The CanoScan produced some of the highest quality scans we saw in our testing, tying it with a few other top models.
Photo quality is where the CanoScan really shines. You're inevitably going to lose at least some quality when you convert a physical photo into a digital file. However, the CanoScan makes up for this using some automatic image enhancement that looks to correct for any loss of brightness or color vibrancy. In many cases, we found that this actually made the scanned images look slightly better than the originals.
The other flatbed model we tested, the Epson Perfection V600, does not apply any sort of image enhancement to its scans. This resulted in scanned photos that were slightly less vibrant than those from the CanoScan, but were also slightly more accurate to the originals. If you're more worried about accuracy than quality (perhaps you need a perfect digital record of your rare stamp collection), the Epson is probably the better choice.
Text Document Quality
The Canoscsan generally produced high quality text. However, smaller text sometimes looked just slightly fuzzier than the what the high end document scanners produced. If you want a photo scanner that can handle the occasional text document, the CanoScan is more than adequate. However, if you're mostly looking to scan text heavy documents you're better off with a dedicated document scanner.
The CanoScan is relatively fast for a photo-oriented flatbed scanner, but quite slow for scanning long documents. On average it took the CanoScan 20 seconds to scan an 8"x11" sheet in our testing, a feat that took 60 seconds for the competing flatbed Epson Perfection to complete.

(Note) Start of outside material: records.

Lemma merge_window_ok r f w :
  lists_ r f -> window_ok w -> TotLen_ w = n ->
  exists r', merge_window op r w = Ok r' /\ lists_ r' (fun i => combine op (f i) (at_window f_zero w i)).
Proof.
  intros [Hl Hf] Hw El. destruct (interval_ok w Hw El) as [Ei Hi]. pose proof (Stop_cases n _ Hi) as Es. destruct Hw as [Hw Ho]. rewrite El in *.
  unfold merge_window. rewrite Ei. cbn [mbind outcome_bind]. unfold DoesWrapAround. rewrite Hl. cbn [istart IntervalLen interval_of Start] in *.
  change (Start (interval_of w)) with (Offset_ w). set (a := Offset_ w) in *. set (e := Stop (interval_of w)) in *. set (W := Window_ w) in *.
  assert (forall i, 0 <= i < n -> at_window f_zero w i = let q := if i <? a then i - a + n else i - a in if q <? zlen W then nthF W q else PaddingVal_ w) as Hat.
  { intros i Hi'. unfold at_window. fold a W. rewrite El, mod_cases by lia. ztests; done. }
  assert (e = a + zlen W /\ a + zlen W < n \/ e = a + zlen W - n /\ n <= a + zlen W) as Ee by (rewrite Es; ztests). clearbody e a. clear Es Ei Hi.
  destruct (Z.ltb_spec e a) as [Hea|Hea].
  - destruct (slice_ok f_zero r 0 e) as (l & -> & Hll & Hln); [lia..|]. destruct (slice_ok f_zero W (n - a) (zlen W)) as (wr & -> & Hwl & Hwn); [lia..|].
    destruct (slice_ok f_zero r a n) as (rr & -> & Hrl & Hrn); [lia..|]. destruct (slice_ok f_zero W 0 (n - a)) as (wl & -> & Hwl' & Hwn'); [lia..|].
    destruct (slice_ok f_zero r e a) as (m & -> & Hml & Hmn); [lia..|]. cbn [mbind outcome_bind].
    rewrite !vecTermIntoVec_ok by lia. cbn [mbind outcome_bind]. rewrite constTermIntoVec_ok. eexists. split; [reflexivity|].
    destruct (zip_with_nth (combine op) l wr) as [Z1 Z2]; [lia|]. destruct (zip_with_nth (combine op) rr wl) as [Z3 Z4]; [lia|].
    apply (stitch _ _ _ _ e a); rewrite ?zlen_fmap; try lia; intros i Hi; rewrite ?(nthZ_fmap f_zero), ?Z2, ?Z4 by lia;
      rewrite ?Hln, ?Hwn, ?Hrn, ?Hwn', ?Hmn, ?Hf, Hat by lia; cbn zeta; ztests; f_equal; f_equal; lia.
  - destruct (slice_ok f_zero r a e) as (m & -> & Hml & Hmn); [lia..|]. destruct (slice_ok f_zero r 0 a) as (l & -> & Hll & Hln); [lia..|].
    destruct (slice_ok f_zero r e n) as (rr & -> & Hrl & Hrn); [lia..|]. cbn [mbind outcome_bind].
    rewrite !vecTermIntoVec_ok by lia. cbn [mbind outcome_bind]. rewrite !constTermIntoVec_ok. eexists. split; [reflexivity|].
    destruct (zip_with_nth (combine op) m W) as [Z1 Z2]; [lia|].
    apply (stitch _ _ _ _ a e); rewrite ?zlen_fmap; try lia; intros i Hi; rewrite ?(nthZ_fmap f_zero), ?Z2 by lia;
      rewrite ?Hln, ?Hrn, ?Hmn, ?Hf, Hat by lia; cbn zeta; ztests; f_equal; f_equal; lia.
Qed.

(** ** Operators *)

Definition total_ok (ts : list (vec * Z)) (r : vec) : Prop := represents f_zero r n (total op (fun _ => true) ts).

Lemma represents_ext r f g : represents f_zero r n f -> (forall i, 0 <= i < n -> f i = g i) -> represents f_zero r n g.
Proof. intros (H1 & H2 & H3) E. split; [done|]. split; [done|]. intros i Hi. rewrite H3 by done. by apply E. Qed.

(** The total when some kinds of vectors are missing. *)
Lemma total_missing ts i :
  total op (fun _ => true) ts i =
  combine op (if (count is_const ts =? 0)%nat then unit_ op else total op is_const ts 0)
    (combine op (if (count is_window ts =? 0)%nat then unit_ op else total op is_window ts i)
                (if (count is_regular ts =? 0)%nat then unit_ op else total op is_regular ts i)).
Proof.
  rewrite total_kinds, (total_const op ts i 0).
  repeat match goal with |- context [(count ?P ?ts =? 0)%nat] => destruct (Nat.eqb_spec (count P ts) 0) as [?E|_] end;
    rewrite ?(total_zero op is_const), ?(total_zero op is_window), ?(total_zero op is_regular) by done; done.
Qed.

Lemma const_represents x : 0 < n <= max_len -> represents f_zero (SConstant (mkConstant x n)) n (fun _ => x).
Proof. intros Hn. split; [split; cbn; [lia|done]|]. split; done. Qed.

(** The last part of the operation: the windows are merged with the constant and with the
    ordinary vectors. *)
Lemma combine_parts svecs coeffs s0 (ts := zip svecs coeffs) wres cres
    (nc := count is_const ts) (nw := count is_window ts) :
  head svecs = Some s0 -> Len s0 = n -> 0 < n <= max_len -> length coeffs = length svecs -> Forall term_ok ts ->
  nc <> length svecs ->
  cres = (if (nc =? 0)%nat then None else Some (mkConstant (total op is_const ts 0) n)) ->
  match wres with None => nw = 0%nat | Some v => exists w, v = SWindow w /\ represents f_zero v n (total op is_window ts) end ->
  exists r,
    (if (nw =? length svecs)%nat then r ← unwrap wres; Ok (r, svecs) else
     wres ← (if (0 <? nw)%nat && (0 <? nc)%nat then merge_const op wres cres else Ok wres);
     if (nw + nc =? length svecs)%nat then r ← unwrap wres; Ok (r, svecs) else
     '(regularRes, matchedRegular) ← processRegularOnly op svecs coeffs;
     _ ← assert_ (nc + nw + matchedRegular =? length svecs)%nat;
     regvec ← unwrap regularRes;
     if (matchedRegular =? length svecs)%nat then Ok (SRegular regvec, svecs)
     else if (matchedRegular + nc =? length svecs)%nat then
       c ← unwrap cres; Ok (SRegular (constTermIntoVec op regvec (Value c)), svecs)
     else
       match wres with
       | Some (SRegular w) => r ← vecTermIntoVec op regvec w; Ok (SRegular r, svecs)
       | Some (SWindow w) => r ← merge_window op regvec w; Ok (SRegular r, svecs)
       | _ => Panic
       end) = Ok (r, svecs) /\ total_ok ts r.
Proof.
  intros Hs El Hn Hlen Hts Hnc Hcres Hwres. pose proof (count_kinds ts) as Hk.
  assert (length ts = length svecs) as Hlt by (unfold ts; rewrite length_zip_with; lia). fold nc nw in Hk. set (nr := count is_regular ts) in Hk.
  pose proof (total_missing ts) as Htot. fold nc nw nr in Htot. unfold total_ok.
  assert (forall r f, represents f_zero r n f -> (forall i, 0 <= i < n -> f i = total op (fun _ => true) ts i) ->
    exists r', @Ok Empty_set _ (r, svecs) = Ok (r', svecs) /\ represents f_zero r' n (total op (fun _ => true) ts)) as Hdone.
  { intros r f Hr E. exists r. split; [done|]. by apply represents_ext with (1 := Hr). }
  destruct (processRegularOnly_ok svecs coeffs s0 Hs ltac:(lia) Hts El) as (rres & Hreg & Hrres). fold ts nr in Hreg, Hrres. rewrite Hreg.
  assert (length svecs <> 0%nat) as Hpos by (destruct svecs; [done|cbn; lia]).
  destruct (Nat.eqb_spec nw (length svecs)) as [Ew|Ew].
  { destruct wres as [v|]; [|lia]. destruct Hwres as (w & -> & Hw). cbn [unwrap mbind outcome_bind]. apply (Hdone _ _ Hw). intros i Hi.
    rewrite Htot. replace (nc =? 0)%nat with true by lia. replace (nw =? 0)%nat with false by lia. replace (nr =? 0)%nat with true by lia.
    by rewrite combine_unit, combine_unit_r. }
  assert (exists wres', (if (0 <? nw)%nat && (0 <? nc)%nat then merge_const op wres cres else Ok wres) = Ok wres' /\
    match wres' with
    | None => nw = 0%nat
    | Some v => (0 < nw)%nat -> exists w, v = SWindow w /\ represents f_zero v n
        (fun i => combine op (if (nc =? 0)%nat then unit_ op else total op is_const ts 0) (total op is_window ts i))
    end) as (wres' & -> & Hwres').
  { destruct (Nat.ltb_spec 0 nw) as [Hp|Hp]; cbn [andb].
    2: { exists wres. split; [done|]. destruct wres; [lia|done]. }
    destruct wres as [v|]; [|lia]. destruct Hwres as (w & -> & Hw). destruct (Nat.eqb_spec nc 0) as [E0|E0].
    - rewrite E0. cbn. eexists. split; [reflexivity|]. intros _. exists w. split; [done|]. apply represents_ext with (1 := Hw). intros i Hi. by rewrite combine_unit.
    - replace (0 <? nc)%nat with true by lia. subst cres. destruct (merge_const_ok w (mkConstant (total op is_const ts 0) n) _ Hw) as (w' & -> & Hw').
      eexists. split; [reflexivity|]. intros _. by exists w'. }
  cbn [mbind outcome_bind]. destruct (Nat.eqb_spec (nw + nc) (length svecs)) as [Ewc|Ewc].
  { destruct wres' as [v|]; [|lia]. destruct Hwres' as (w & -> & Hw); [lia|]. cbn [unwrap mbind outcome_bind]. apply (Hdone _ _ Hw). intros i Hi.
    rewrite Htot. replace (nw =? 0)%nat with false by lia. replace (nr =? 0)%nat with true by lia. by rewrite combine_unit_r. }
  replace (nc + nw + nr =? length svecs)%nat with true by lia. destruct rres as [rv|]; [|lia]. cbn [assert_ unwrap mbind outcome_bind].
  assert ((nr =? 0)%nat = false) as Er by lia. rewrite Er in Htot.
  destruct (Nat.eqb_spec nr (length svecs)) as [E1|E1].
  { apply (Hdone _ _ (regular_represents _ _ Hrres Hn)). intros i Hi. rewrite Htot. replace (nc =? 0)%nat with true by lia.
    replace (nw =? 0)%nat with true by lia. by rewrite !combine_unit. }
  destruct (Nat.eqb_spec (nr + nc) (length svecs)) as [E2|E2].
  { replace (nc =? 0)%nat with false in * by lia. subst cres. cbn [unwrap mbind outcome_bind Value]. rewrite constTermIntoVec_ok.
    apply (Hdone _ _ (regular_represents _ _ (map_lists _ _ _ Hrres) Hn)). intros i Hi. rewrite Htot.
    replace (nw =? 0)%nat with true by lia. by rewrite combine_unit, combine_comm. }
  destruct wres' as [v|]; [|lia]. destruct Hwres' as (w & -> & ([_ Hwok] & Elw & Hw)); [lia|]. cbn [Len] in Elw.
  destruct (merge_window_ok rv _ w Hrres Hwok Elw) as (r' & -> & Hr'). cbn [mbind outcome_bind].
  apply (Hdone _ _ (regular_represents _ _ Hr' Hn)). intros i Hi. specialize (Hw i Hi). cbn [at_] in Hw. rewrite Hw, Htot.
  replace (nw =? 0)%nat with false by lia. by rewrite combine_comm, combine_assoc.
Qed.
End Pass.
End FieldFacts.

No flatbed is going to match a document scanner in terms of multi-page speed, simply because you have to open the lid and either flip the page over or put in a new page for every page in the document. Even the relatively fast CanoScan takes 20 seconds just to scan a page, and then you have to factor in the extra time of opening the tray and flipping pages. Even the relatively inexpensive Brother DS-620 Mobile Color Page Scanner can easily go through 3 pages a minute, and all the labor required is feeding the paper into a slot. Document scanners with feeding trays can go through in excess of 20 pages a minute, so the CanoScan is a poor choice if you're looking for multi-page document scanning speed.
The base software provided by Cannon is fairly simple for both Mac and PC, with a menu to adjust the settings for each scan mode and buttons to start scanning. It doesn't offer any editing capabilities like some more expensive models but for most people, it is adequate. The automatic border detection was very accurate, which was very useful for irregularly-sized documents. Overall we found this experience preferable to the software included with the Epson Perfection, which felt a bit clunkier and often gave us trouble when working on a Mac OS platform.
If you want to scan text documents the CanoScan's software is a bit more finicky. There is no native text recognition software, you must seek out third party options if you want to create documents with searchable text. The manual suggests a couple of free programs, but all these programs do is pull the recognized text out into a text editor program, they don't make PDFs with searchable text. you also have to go through a few menus to get the CanoScan to treat consecutive scans as different pages of a single document. Here again, the CanoScan works for the occasional text document, but it's a poor choice if that's your main use for a scanner.
The CanoScan is simple to set up, and software installation is generally frustration free. The controls are also intuitive and easy to understand. We were making digital copies of photos within 10 minutes of opening the box. The tray for scanning slides and film negatives also works well and is straightforward to use.
Listing for $200, the CanoScan 9000F Mark II is not cheap but is much more affordable than most of the high scorers in our review. Given the high quality photo scans it can produce, we feel it is quite a good value for those looking to digitize their family photo albums. If you're mostly looking to scan text documents, we would suggest looking at a dedicated document scanner instead.
For those that want to digitize old photos, stamps, pages of a book, film negatives, or basically anything else that can't be fed through a document scanner, the Canon CanoScan 9000F MKII is a good and reasonably priced choice.